In politics, candidates go through a vetting process, identifying potential vulnerabilities in their past. Failed marriages, bankruptcies, criminal charges, restraining orders…the really interesting candidate has already been shown the door before you ever had the chance to learn his name.
Identify where your vulnerabilities lie. Do your employees interact with the public every day? Do you have quality controls in place?
Once you’ve identified where you’re exposed, establish internal checks, ensure you’re engaging in ongoing ethics and customer service training, and work to create a culture of accountability. This applies equally to your opponents and competitors: know who they are and why they might seek to harm your reputation. Be prepared rather than surprised.
Now, let’s say, despite all your vetting and preparation, a negative story is circulating and a crisis is brewing. It deserves your immediate attention, but the appropriate response will vary.
1. Ignore It Often the toughest option, and frequently the best. Many criticisms fail to gain traction. The danger of defending against every small attack is that you’ll be permanently on defence, responding to every sling and arrow that comes your way. Responding also risks drawing more attention to the criticism than it would have generated if it had been ignored (see: The Streisand Effect)
2. Respond to Damaging and False Charges If a false accusation has legs or is being constantly repeated, you must put an end to it. This involves denying the charge with moral indignation (as the great Morton Blackwell says), proving it is false, and immediately pivoting back. (See: Western Standard vs. Jason Kenney )
3. Respond to Defensible Criticism Sometimes an accusation is technically true but lacks context.

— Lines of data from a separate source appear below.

Definition document (f : gmap path node) (k : str) : str :=
  match readme_text f k with Return text => text | Raise _ => [] end.

(** The line the loop prints for an entry of the table. *)
Definition progress_line (f : gmap path node) (entry : str * module_info) : str :=
  if has_source f entry.1 then generated_line entry.2
  else missing_line entry.1.

(** Nothing stands in the way of generating the page of [k]. *)
Definition can_generate (f : gmap path node) (k : str) : Prop :=
  (forall q, q ∈ dirs k -> f !! q = None \/ f !! q = Some Dir)
  /\ (exists text, readme_text f k = Return text)
  /\ f !! page_path k <> Some Dir.

(** The files [f1] left by generating the pages of the modules [gen],
    starting from the files [f]. *)
Definition generated (to_upper_full : char -> str) (f : gmap path node)
    (gen : list (str * module_info)) (f1 : gmap path node) : Prop :=
  (forall k info q, (k, info) ∈ gen -> q ∈ dirs k -> f1 !! q = Some Dir)
  /\ (forall k info, (k, info) ∈ gen ->
        f1 !! page_path k
        = Some (File (Some (page_of_content to_upper_full info (document f k)))))
  /\ (forall q, (forall k info, (k, info) ∈ gen -> (q ∉ dirs k) /\ q <> page_path k) ->
        f1 !! q = f !! q).

(** The body of the loop of [main] for one entry; it tells whether a page
    was generated. *)
Definition module_step (to_upper_full : char -> str) (folder_name : str)
    (module_info : module_info) : io bool :=
  let doc_path := os_path_join docs_dir folder_name in
  do doc_exists <- os_path_exists doc_path;
  if doc_exists : bool then
    let module_dir :=
      os_path_join output_dir (replace (lit "-") (lit "-") folder_name) in
    os_makedirs module_dir ;;
    do html <- create_module_page to_upper_full folder_name module_info doc_path;
    let output_file := os_path_join module_dir (lit "index.html") in
    write_text output_file html ;;
    print (generated_line module_info) ;;
    ret true
  else
    print (missing_line folder_name) ;;
    ret false.

(** The loop body on the paths of a module with a plain name: what it
    does to the files, and the line it prints. *)
Definition step_files (to_upper_full : char -> str) (k : str)
    (info : module_info) (f : gmap path node) : outcome bool * gmap path node :=
  match f !! src_of k with
  | None => (Return false, f)
  | Some _ =>
      match makedirs_walk [] (dir_of k) f with
      | (Raise e, f1) => (Raise e, f1)
      | (Return _, f1) =>
          match readme_text f1 k with
          | Raise e => (Raise e, f1)
          | Return text =>
              match f1 !! page_path k with
              | Some Dir => (Raise IsADirectoryError, f1)
              | _ =>
                  match f1 !! dir_of k with
                  | Some Dir =>
                      (Return true,
                       <[page_path k :=
                           File (Some (page_of_content to_upper_full info text))]> f1)
                  | Some (File _) => (Raise NotADirectoryError, f1)
                  | None => (Raise FileNotFoundError, f1)
                  end
              end
          end
      end
  end.

Definition step_lines (k : str) (info : module_info) (r : outcome bool)
    : list str :=
  match r with
  | Return true => [generated_line info]
  | Return false => [missing_line k]
  | Raise _ => []
  end.

(** The loop on the files: its outcome, the files it leaves and the lines
    it prints. *)
Fixpoint run_files (to_upper_full : char -> str)
    (table : list (str * module_info)) (n : nat) (f : gmap path node)
    : outcome nat * gmap path node * list str :=
  match table with
  | [] => (Return n, f, [])
  | (k, info) :: table' =>
      match step_files to_upper_full k info f with
      | (Return b, f1) =>
          let '(r, f2, lines) :=
            run_files to_upper_full table' (if b : bool then n + 1 else n)%nat f1 in
          (r, f2, step_lines k info (Return b) ++ lines)
      | (Raise e, f1) => (Raise e, f1, [])
      end
  end.

(** The lines [main] prints before and after the loop. *)
Definition opening_lines : list str :=
  [[128640%N] ++ lit " PARVYOM Metanode Module Page Generator"; rule].

Definition closing_lines (generated_count : nat) : list str :=
  [rule; summary_line generated_count; [128203%N] ++ lit " Next steps:";
   lit "   1. Review generated pages";
   lit "   2. Commit and push to GitHub Pages";
   lit "   3. Test on live website"].

(** Checks on a table: its keys are plain names, and no key occurs
    twice. *)
Fixpoint eqb_str (a b : str) : bool :=
  match a, b with
  | [], [] => true
  | x :: a', y :: b' => N.eqb x y && eqb_str a' b'
  | _, _ => false
  end.

Fixpoint distinct (keys : list str) : bool :=
  match keys with
  | [] => true
  | key :: keys' =>
      forallb (fun key' => negb (eqb_str key key')) keys' && distinct keys'
  end.

Definition well_keyed (table : list (str * module_info)) : Prop :=
  Forall (fun entry => simple_name entry.1 = true) table /\ NoDup table.*1.

(** File systems for the examples: a tree given by its path strings. *)
Definition tree (entries : list (str * node)) : gmap path node :=
  list_to_map (map (fun entry => (components entry.1, entry.2)) entries).

(** Two modules have a source folder, one of them with a README. *)
Definition two_modules : world :=
  World (tree [
    (lit "/home", Dir);
    (lit "/home/umesh", Dir);
    (lit "/home/umesh/documentation", Dir);
    (lit "/home/umesh/documentation/01-firstuse", Dir);
    (lit "/home/umesh/documentation/02-toolkit", Dir);
    (lit "/home/umesh/documentation/02-toolkit/README.md",
     File (Some (lit "# Toolkit" ++ NL ++ NL ++ lit "## Overview" ++ NL
                 ++ lit "Tools and an API." ++ NL)))
  ]) [].

(** The same, but a regular file stands where the output directory of the
    first module would be created. *)
Definition blocked : world :=
  World (tree [
    (lit "/home", Dir);
    (lit "/home/umesh", Dir);
    (lit "/home/umesh/documentation", Dir);
    (lit "/home/umesh/documentation/01-firstuse", Dir);
    (lit "/home/umesh/documentation/02-toolkit", Dir);
    (lit "/home/umesh/metanode", Dir);
    (lit "/home/umesh/metanode/docs", Dir);
    (lit "/home/umesh/metanode/docs/modules", Dir);
    (lit "/home/umesh/metanode/docs/modules/01-firstuse",
     File (Some (lit "not a directory")))
  ]) [].

(** ** Vocabulary of the further properties *)

(** What the two header substitutions of [markdown_to_html] do to one
    line. *)
Definition convert_line (line : str) : str :=
  if startswith (lit "### ") line
  then lit "<h3>" ++ drop 4 line ++ lit "</h3>"
  else if startswith (lit "## ") line
       then lit "<h2>" ++ drop 3 line ++ lit "</h2>"
       else line.

(** The text before the features slot and before the API slot of the page
    template; [overview_close] follows each of the three slots. *)
Definition features_open : str :=
  lit "<div class=`features-content`>
                ".

Definition api_open : str :=
  lit "<div class=`api-content`>
                ".

Definition ends_with (suffix s : str) : Prop :=
  exists pre, s = pre ++ suffix.

(** What stands in the way of the page of [k], and the exception it
    raises. *)
Definition blocked_by (f : gmap path node) (k : str) (e : exn) : Prop :=
  (exists d, f !! dir_of k = Some (File d) /\ e = FileExistsError)
  \/ (exists q d, q ∈ dirs k /\ q <> dir_of k /\ f !! q = Some (File d)
                  /\ e = NotADirectoryError)
  \/ (f !! readme_of k = Some Dir /\ e = IsADirectoryError)
  \/ (f !! readme_of k = Some (File None) /\ e = UnicodeDecodeError)
  \/ (f !! page_path k = Some Dir /\ e = IsADirectoryError).

(** ** The environment and its faults *)

Module Faulty.

(** A run meets more than the files show: a permission is missing, the
    disk is full, the console is closed.  The environment tells, for every
    call that reaches the operating system, whether the call fails, and
    with which exception: the [mkdir] of a path that is not a directory
    yet; opening or reading a file; opening a file for writing, which
    leaves the file as it was; writing to it and closing it, which leaves
    the file created or truncated, with whatever had been written; and a
    [print], counted by the lines on the console, which holds the lines
    of the [print]s that returned.  A call that the environment lets
    through does what the files say.  The files are what [stat] shows:
    [os.path.exists] never raises.  In one run every such call is made at
    most once for a path, and a failed call ends the run, so that faults
    given by the path lose no run. *)
Record env := Env {
  mkdir_fault : path -> option exn;
  read_fault : path -> option exn;
  open_fault : path -> option exn;
  write_fault : path -> option (exn * option str);
  print_fault : nat -> option exn
}.

(** The environment without faults. *)
Definition quiet : env :=
  Env (fun _ => None) (fun _ => None) (fun _ => None) (fun _ => None)
      (fun _ => None).

Section Faults.

Variable E : env.

(** [print(line)] *)
Definition print (line : str) : io unit :=
  fun w =>
    match print_fault E (length (stdout w)) with
    | Some e => (Raise e, w)
    | None => print line w
    end.

(** [os.makedirs(name, exist_ok=True)]: an error of the [mkdir] of an
    existing directory is swallowed, and the directories made before a
    failing [mkdir] stay. *)
Fixpoint makedirs_walk (above below : path) (f : gmap path node)
    : outcome unit * gmap path node :=
  match below with
  | [] => (Return tt, f)
  | c :: below' =>
      let p := above ++ [c] in
      match f !! p with
      | Some Dir => makedirs_walk p below' f
      | Some (File _) =>
          match mkdir_fault E p with
          | Some e => (Raise e, f)
          | None =>
              (Raise match below' with
                     | [] => FileExistsError
                     | _ :: _ => NotADirectoryError
                     end, f)
          end
      | None =>
          match mkdir_fault E p with
          | Some e => (Raise e, f)
          | None => makedirs_walk p below' (<[p := Dir]> f)
          end
      end
  end.

Definition os_makedirs (name : str) : io unit :=
  fun w =>
    let '(r, f) := makedirs_walk [] (components name) (files w) in
    (r, World f (stdout w)).

(** [open(name, 'r', encoding='utf-8')] followed by [f.read()] *)
Definition read_text (name : str) : io str :=
  fun w =>
    match read_fault E (components name) with
    | Some e => (Raise e, w)
    | None => read_text name w
    end.

(** [open(name, 'w', encoding='utf-8')] followed by [f.write(text)] and the
    closing of the file. *)
Definition write_text (name : str) (text : str) : io unit :=
  fun w =>
    let p := components name in
    match open_fault E p with
    | Some e => (Raise e, w)
    | None =>
        match write_text name text w with
        | (Raise e, w') => (Raise e, w')
        | (Return _, w') =>
            match write_fault E p with
            | Some (e, d) =>
                (Raise e, World (<[p := File d]> (files w)) (stdout w))
            | None => (Return tt, w')
            end
        end
    end.

Variable to_upper_full : char -> str.

Definition create_module_page (folder_name : str) (module_info : module_info)
    (doc_path : str) : io str :=
  let readme_path := os_path_join doc_path (lit "README.md") in
  do readme_exists <- os_path_exists readme_path;
  do content <- (if readme_exists : bool then read_text readme_path else ret []);
  ret (page_of_content to_upper_full module_info content).

(** The loop of [main] over the items of the table. *)
Fixpoint generate_modules (table : list (str * module_info))
    (generated_count : nat) : io nat :=
  match table with
  | [] => ret generated_count
  | (folder_name, module_info) :: table' =>
      let doc_path := os_path_join docs_dir folder_name in
      do doc_exists <- os_path_exists doc_path;
      if doc_exists : bool then
        let module_dir :=
          os_path_join output_dir (replace (lit "-") (lit "-") folder_name) in
        os_makedirs module_dir ;;
        do html <- create_module_page folder_name module_info doc_path;
        let output_file := os_path_join module_dir (lit "index.html") in
        write_text output_file html ;;
        print (generated_line module_info) ;;
        generate_modules table' (generated_count + 1)
      else
        print (missing_line folder_name) ;;
        generate_modules table' generated_count
  end.
Lemma pyval_items_ind : forall v, P v.
Proof.
  fix IH 1. intros [ | b | z | s | b | l | l | d | cls args | e | o].
  - exact HNone.
  - exact (HBool b).
  - exact (HInt z).
  - exact (HStr s).
  - exact (HBytes b).
  - exact (HTuple l).
  - apply HList. induction l as [|x l IHl]; constructor; [apply IH | exact IHl].
  - apply HDict. induction d as [|kv d IHd]; constructor; [apply IH | exact IHd].
  - exact (HExc cls args).
  - exact (HEffect e).
  - exact (HObj o).
Qed.

End PyvalInduction.

Lemma length_append (s t : string) :
  String.length (s +:+ t) = (String.length s + String.length t)%nat.
Proof. induction s as [|c s IH]; simpl; [reflexivity | now rewrite IH]. Qed.

(** *** Strings *)

Lemma scan_string_plain (c : ascii) (r : string) :
  Py.code c <> 34 -> Py.code c <> 92 -> 32 <= Py.code c ->
  Json.scan_string (String c r)
  = (p ← Json.scan_string r; Return (String c (fst p), snd p)).
Proof.
  intros H1 H2 H3. cbn [Json.scan_string].
  apply Z.eqb_neq in H1, H2. rewrite H1, H2.
  now replace (Py.code c <? 32) with false by (symmetry; apply Z.ltb_ge; lia).
Qed.

Lemma scan_string_backslash (e ch : ascii) (r : string) :
  Py.code e <> 117 -> Json.unescape e = Some ch ->
  Json.scan_string (String "\"%char (String e r))
  = (p ← Json.scan_string r; Return (String ch (fst p), snd p)).
Proof.
  intros H1 H2. cbn [Json.scan_string].
  change (Py.code "\" =? 34) with false. change (Py.code "\" =? 92) with true.
  cbv iota. apply Z.eqb_neq in H1. now rewrite H1, H2.
Qed.
Lemma exc_unique (k k' : Z) :
  1 <= pt k <= IZR lattice_m * h -> 1 <= pt k' <= IZR lattice_m * h -> k = k'.
Proof.
  destruct lattice_m_spec. intros H1 H2.
  assert (-1 < IZR (k - k') < 1).
  { rewrite minus_IZR. unfold pt in *. split.
    - apply (Rmult_lt_reg_r h); lra.
    - apply (Rmult_lt_reg_r h); lra. }
  assert (-1 < k - k' < 1)%Z by (split; apply lt_IZR; lra). lia.
Qed.

Lemma exc_r_bound (M : R) :
  0 <= M ->
  (forall k, (0 <= k < Z.of_nat N)%Z -> 1 <= pt k <= IZR lattice_m * h -> Kneg (pt k) <= M) ->
  sum_rdom N exc_r <= M.
Proof.
  intros HM Hb. apply sum_rdom_atmostone; auto.
  - intros k Hk. unfold exc_r.
    destruct (Rle_dec 1 (pt k)); [|lra]. destruct (Rle_dec (pt k) _); [|lra].
    split; [apply Kneg_nonneg|]. apply Hb; auto.
  - intros k k' _ _. unfold exc_r.
    destruct (Rle_dec 1 (pt k)); [|lra]. destruct (Rle_dec (pt k) _); [|lra].
    destruct (Rle_dec 1 (pt k')); [|lra]. destruct (Rle_dec (pt k') _); [|lra].
    intros _ _. apply exc_unique; lra.
Qed.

In these cases, acknowledge the mistake, explain why it was the right thing to do or a common problem, and enlist third parties to help with the defence. For minor errors, sometimes the best path is to confess and laugh it off as not serious. (See: Justin Trudeau’s New Sunglasses)
4. Respond to Serious, True Accusations When the charge is both true and serious, the only path to survival is total transparency. You must confess the facts, articulate exactly what you did wrong, apologize, and commit to never repeating the behaviour. (See: Ralph Klein, Ralph Klein).
Every situation calls for a slightly different response. By staying prepared and responding appropriately, you can often weather the storm of viral negativity and protect the business or career you have worked so hard to build.
If not? Everybody loves a comeback story.